Count the lines below that contain the word "exact". Give only the number.

——————————

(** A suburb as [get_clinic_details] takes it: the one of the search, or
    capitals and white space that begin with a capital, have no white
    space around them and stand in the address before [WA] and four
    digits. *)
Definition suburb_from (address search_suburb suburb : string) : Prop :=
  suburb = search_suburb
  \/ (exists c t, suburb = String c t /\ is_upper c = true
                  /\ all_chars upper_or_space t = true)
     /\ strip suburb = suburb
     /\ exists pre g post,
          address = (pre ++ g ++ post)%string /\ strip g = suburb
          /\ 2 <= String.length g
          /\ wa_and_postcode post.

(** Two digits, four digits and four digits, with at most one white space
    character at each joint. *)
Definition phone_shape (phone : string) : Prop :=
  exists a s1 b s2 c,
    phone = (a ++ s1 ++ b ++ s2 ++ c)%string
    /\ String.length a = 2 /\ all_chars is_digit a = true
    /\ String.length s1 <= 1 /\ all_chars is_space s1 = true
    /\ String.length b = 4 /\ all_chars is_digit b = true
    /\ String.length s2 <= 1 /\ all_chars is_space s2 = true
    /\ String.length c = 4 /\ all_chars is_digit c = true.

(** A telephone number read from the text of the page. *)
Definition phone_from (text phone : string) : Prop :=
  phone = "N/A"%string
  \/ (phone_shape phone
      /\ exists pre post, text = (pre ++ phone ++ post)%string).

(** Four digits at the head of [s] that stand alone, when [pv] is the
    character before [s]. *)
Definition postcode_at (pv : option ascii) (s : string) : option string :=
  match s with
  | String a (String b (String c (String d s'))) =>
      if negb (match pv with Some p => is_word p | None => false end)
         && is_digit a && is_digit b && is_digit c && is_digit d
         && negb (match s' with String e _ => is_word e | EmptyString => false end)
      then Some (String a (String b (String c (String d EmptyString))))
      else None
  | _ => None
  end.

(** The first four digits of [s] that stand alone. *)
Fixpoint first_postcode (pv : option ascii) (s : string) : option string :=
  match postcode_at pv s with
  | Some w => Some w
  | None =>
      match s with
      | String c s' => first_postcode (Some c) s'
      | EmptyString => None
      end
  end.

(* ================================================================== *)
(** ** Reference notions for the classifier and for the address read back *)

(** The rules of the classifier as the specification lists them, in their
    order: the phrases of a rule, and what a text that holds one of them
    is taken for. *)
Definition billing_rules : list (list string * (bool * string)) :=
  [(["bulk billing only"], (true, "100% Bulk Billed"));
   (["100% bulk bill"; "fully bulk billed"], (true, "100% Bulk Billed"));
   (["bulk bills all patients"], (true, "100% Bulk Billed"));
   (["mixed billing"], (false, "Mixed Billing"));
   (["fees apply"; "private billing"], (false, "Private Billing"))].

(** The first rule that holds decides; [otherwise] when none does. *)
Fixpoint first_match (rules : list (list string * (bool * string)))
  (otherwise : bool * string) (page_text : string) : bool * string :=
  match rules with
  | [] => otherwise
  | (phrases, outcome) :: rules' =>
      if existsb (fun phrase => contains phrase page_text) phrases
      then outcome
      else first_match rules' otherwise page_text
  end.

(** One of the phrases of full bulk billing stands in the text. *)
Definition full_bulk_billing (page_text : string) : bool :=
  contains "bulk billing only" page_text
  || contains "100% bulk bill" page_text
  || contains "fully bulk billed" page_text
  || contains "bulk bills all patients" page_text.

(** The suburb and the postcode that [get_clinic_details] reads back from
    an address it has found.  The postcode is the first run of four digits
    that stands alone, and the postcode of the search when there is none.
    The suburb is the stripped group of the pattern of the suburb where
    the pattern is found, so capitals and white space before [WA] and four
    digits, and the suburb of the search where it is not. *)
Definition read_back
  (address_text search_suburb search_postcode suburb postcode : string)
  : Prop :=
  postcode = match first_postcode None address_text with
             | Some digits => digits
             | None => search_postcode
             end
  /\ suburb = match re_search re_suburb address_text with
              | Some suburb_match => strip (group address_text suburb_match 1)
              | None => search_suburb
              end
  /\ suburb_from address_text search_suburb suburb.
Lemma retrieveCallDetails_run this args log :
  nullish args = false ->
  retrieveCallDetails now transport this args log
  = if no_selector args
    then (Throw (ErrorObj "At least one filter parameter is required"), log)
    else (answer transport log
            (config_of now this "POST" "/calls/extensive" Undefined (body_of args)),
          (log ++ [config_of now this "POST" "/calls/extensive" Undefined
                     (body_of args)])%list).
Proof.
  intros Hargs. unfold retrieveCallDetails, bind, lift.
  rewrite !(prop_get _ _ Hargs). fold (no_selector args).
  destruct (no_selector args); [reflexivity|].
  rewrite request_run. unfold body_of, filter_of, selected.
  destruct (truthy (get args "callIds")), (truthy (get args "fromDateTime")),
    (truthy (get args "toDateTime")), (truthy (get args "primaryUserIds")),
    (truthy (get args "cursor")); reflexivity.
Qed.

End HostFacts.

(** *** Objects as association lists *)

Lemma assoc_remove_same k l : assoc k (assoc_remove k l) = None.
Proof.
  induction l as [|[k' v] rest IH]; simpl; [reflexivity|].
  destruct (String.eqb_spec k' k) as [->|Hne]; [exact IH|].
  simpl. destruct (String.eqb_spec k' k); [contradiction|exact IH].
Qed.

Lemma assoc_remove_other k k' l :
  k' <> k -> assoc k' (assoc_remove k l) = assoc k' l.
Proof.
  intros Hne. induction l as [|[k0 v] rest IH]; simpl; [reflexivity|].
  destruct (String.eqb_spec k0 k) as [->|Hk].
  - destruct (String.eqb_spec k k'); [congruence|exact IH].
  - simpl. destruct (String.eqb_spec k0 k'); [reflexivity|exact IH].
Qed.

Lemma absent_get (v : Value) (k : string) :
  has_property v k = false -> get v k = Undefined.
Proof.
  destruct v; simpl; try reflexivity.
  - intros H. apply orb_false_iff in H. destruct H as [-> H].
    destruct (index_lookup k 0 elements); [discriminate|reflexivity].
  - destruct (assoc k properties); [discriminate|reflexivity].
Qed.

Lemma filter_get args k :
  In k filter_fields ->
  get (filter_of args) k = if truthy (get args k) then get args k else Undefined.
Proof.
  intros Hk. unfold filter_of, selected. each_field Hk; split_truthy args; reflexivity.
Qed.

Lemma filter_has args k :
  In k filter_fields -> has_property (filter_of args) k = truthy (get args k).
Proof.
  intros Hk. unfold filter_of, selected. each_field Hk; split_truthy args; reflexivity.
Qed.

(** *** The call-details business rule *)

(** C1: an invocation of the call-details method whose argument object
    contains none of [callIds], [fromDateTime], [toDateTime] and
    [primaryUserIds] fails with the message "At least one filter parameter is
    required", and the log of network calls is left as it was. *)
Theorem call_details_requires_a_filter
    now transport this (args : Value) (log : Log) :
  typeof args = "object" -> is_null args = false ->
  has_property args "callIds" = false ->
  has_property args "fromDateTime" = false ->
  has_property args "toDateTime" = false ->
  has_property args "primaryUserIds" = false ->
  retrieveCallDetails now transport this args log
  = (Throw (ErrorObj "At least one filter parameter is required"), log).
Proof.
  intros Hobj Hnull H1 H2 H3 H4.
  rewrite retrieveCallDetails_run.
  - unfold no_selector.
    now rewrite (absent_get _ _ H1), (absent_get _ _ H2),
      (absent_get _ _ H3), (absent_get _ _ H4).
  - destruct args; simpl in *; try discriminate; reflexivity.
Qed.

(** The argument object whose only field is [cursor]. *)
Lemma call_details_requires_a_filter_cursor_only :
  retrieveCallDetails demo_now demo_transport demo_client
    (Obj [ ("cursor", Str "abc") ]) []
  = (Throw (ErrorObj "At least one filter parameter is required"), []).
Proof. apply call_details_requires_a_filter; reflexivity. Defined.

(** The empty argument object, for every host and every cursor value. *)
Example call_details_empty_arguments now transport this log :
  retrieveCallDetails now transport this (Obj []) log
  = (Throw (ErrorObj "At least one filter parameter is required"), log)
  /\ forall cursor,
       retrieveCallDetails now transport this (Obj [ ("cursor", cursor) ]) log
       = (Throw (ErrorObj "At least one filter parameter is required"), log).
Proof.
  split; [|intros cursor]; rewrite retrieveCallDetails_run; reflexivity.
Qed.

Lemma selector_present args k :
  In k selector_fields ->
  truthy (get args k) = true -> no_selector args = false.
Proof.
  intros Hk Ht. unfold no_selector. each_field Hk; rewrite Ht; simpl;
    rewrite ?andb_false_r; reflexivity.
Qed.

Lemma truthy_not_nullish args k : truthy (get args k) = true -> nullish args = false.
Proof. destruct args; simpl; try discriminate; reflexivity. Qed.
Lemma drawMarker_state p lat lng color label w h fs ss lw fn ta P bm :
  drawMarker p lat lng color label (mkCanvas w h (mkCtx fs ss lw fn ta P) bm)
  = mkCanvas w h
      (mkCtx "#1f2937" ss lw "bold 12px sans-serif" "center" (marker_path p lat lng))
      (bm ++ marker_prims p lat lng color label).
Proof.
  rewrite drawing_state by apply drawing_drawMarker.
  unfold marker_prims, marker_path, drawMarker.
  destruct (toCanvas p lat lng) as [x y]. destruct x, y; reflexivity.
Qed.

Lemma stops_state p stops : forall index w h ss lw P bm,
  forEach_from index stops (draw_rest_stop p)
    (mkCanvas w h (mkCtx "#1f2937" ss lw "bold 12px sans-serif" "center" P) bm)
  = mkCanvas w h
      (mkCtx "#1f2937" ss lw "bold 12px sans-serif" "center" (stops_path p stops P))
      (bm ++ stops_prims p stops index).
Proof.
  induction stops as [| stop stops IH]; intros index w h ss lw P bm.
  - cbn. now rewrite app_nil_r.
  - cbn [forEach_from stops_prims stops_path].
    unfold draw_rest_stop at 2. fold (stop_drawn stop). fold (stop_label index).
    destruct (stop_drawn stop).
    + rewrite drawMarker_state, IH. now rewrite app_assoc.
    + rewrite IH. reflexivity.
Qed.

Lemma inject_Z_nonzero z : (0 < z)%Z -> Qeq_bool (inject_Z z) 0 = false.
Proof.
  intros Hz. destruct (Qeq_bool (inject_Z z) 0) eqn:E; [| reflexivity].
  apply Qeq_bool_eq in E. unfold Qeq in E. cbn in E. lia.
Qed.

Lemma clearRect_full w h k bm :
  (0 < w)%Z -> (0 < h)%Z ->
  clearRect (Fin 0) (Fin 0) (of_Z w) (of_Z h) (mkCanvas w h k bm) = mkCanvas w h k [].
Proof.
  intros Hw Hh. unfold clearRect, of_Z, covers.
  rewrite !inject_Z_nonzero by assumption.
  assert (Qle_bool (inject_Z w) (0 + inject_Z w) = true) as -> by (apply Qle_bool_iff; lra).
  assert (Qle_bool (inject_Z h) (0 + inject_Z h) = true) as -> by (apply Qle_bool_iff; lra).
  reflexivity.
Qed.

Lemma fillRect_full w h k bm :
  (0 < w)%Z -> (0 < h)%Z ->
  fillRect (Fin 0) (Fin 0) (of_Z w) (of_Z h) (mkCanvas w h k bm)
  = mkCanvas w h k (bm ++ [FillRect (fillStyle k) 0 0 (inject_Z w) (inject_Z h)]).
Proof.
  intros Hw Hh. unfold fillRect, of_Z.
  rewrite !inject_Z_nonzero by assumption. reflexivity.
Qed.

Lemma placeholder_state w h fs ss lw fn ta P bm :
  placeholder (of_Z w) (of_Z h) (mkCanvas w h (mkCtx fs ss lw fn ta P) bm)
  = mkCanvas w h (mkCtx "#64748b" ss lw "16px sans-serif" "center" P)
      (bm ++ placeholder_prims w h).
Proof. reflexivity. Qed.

——————————

ANSWER FOR THE TASK >> 4